• **Task to carry out**
Copy exactly the line containing "Hint Resolve answerISOLock_ok : always." and each line after it to the end of the listing, and output nothing else.
──────── Raw data
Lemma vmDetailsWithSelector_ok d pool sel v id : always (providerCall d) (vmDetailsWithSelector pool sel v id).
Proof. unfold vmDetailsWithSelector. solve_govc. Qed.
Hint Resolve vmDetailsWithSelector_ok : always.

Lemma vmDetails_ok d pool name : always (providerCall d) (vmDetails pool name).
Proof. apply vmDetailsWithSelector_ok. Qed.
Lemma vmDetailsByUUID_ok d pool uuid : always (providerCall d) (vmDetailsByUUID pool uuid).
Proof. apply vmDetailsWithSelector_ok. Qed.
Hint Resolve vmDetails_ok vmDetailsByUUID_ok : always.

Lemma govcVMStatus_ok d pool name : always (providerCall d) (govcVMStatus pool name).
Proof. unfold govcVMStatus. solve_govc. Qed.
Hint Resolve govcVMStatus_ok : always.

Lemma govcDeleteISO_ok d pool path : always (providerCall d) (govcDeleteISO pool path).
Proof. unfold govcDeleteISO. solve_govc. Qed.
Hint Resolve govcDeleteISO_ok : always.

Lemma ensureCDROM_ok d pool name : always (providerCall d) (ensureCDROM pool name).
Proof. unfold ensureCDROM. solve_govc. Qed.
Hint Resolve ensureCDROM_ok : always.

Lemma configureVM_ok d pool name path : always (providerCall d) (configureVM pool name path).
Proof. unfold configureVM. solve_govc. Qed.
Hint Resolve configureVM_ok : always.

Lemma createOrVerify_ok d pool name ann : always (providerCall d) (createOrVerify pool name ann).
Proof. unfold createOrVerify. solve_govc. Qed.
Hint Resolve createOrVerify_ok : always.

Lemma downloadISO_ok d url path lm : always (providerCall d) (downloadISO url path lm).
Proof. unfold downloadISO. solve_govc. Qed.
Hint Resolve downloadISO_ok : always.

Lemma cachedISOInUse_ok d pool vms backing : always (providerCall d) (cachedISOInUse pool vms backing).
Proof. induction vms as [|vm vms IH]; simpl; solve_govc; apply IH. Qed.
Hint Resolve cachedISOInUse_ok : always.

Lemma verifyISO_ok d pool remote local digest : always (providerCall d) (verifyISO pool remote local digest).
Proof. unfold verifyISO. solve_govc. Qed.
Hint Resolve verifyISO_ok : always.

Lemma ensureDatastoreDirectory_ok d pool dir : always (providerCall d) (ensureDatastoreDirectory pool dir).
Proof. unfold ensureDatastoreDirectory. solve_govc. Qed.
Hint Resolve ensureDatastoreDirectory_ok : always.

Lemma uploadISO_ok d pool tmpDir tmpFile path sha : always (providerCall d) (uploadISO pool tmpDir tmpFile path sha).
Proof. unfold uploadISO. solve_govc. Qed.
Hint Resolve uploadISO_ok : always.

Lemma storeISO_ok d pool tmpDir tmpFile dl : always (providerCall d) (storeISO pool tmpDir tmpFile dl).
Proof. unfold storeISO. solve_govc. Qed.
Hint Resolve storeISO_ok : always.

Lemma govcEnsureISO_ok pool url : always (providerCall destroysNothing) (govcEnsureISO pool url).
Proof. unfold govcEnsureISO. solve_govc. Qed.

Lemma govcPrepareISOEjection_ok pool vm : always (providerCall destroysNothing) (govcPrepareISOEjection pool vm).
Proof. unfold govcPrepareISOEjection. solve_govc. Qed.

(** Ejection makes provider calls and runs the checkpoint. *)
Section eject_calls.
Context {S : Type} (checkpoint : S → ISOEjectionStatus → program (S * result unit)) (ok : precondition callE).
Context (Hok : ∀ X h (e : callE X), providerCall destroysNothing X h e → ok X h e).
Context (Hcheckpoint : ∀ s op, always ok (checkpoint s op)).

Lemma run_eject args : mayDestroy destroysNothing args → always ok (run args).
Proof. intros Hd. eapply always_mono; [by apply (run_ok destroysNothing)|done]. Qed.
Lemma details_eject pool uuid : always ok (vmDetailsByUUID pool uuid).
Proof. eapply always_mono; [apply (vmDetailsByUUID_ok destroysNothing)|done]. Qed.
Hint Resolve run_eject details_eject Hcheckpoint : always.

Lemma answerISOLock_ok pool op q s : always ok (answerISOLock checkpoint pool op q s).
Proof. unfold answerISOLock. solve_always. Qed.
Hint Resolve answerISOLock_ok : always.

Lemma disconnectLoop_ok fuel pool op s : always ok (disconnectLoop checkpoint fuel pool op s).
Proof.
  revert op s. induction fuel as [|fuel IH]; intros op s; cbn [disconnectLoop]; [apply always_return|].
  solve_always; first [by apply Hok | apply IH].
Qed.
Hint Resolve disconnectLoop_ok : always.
────────────────
• **Written response**
Hint Resolve answerISOLock_ok : always.

Lemma disconnectLoop_ok fuel pool op s : always ok (disconnectLoop checkpoint fuel pool op s).
Proof.
  revert op s. induction fuel as [|fuel IH]; intros op s; cbn [disconnectLoop]; [apply always_return|].
  solve_always; first [by apply Hok | apply IH].
Qed.
Hint Resolve disconnectLoop_ok : always.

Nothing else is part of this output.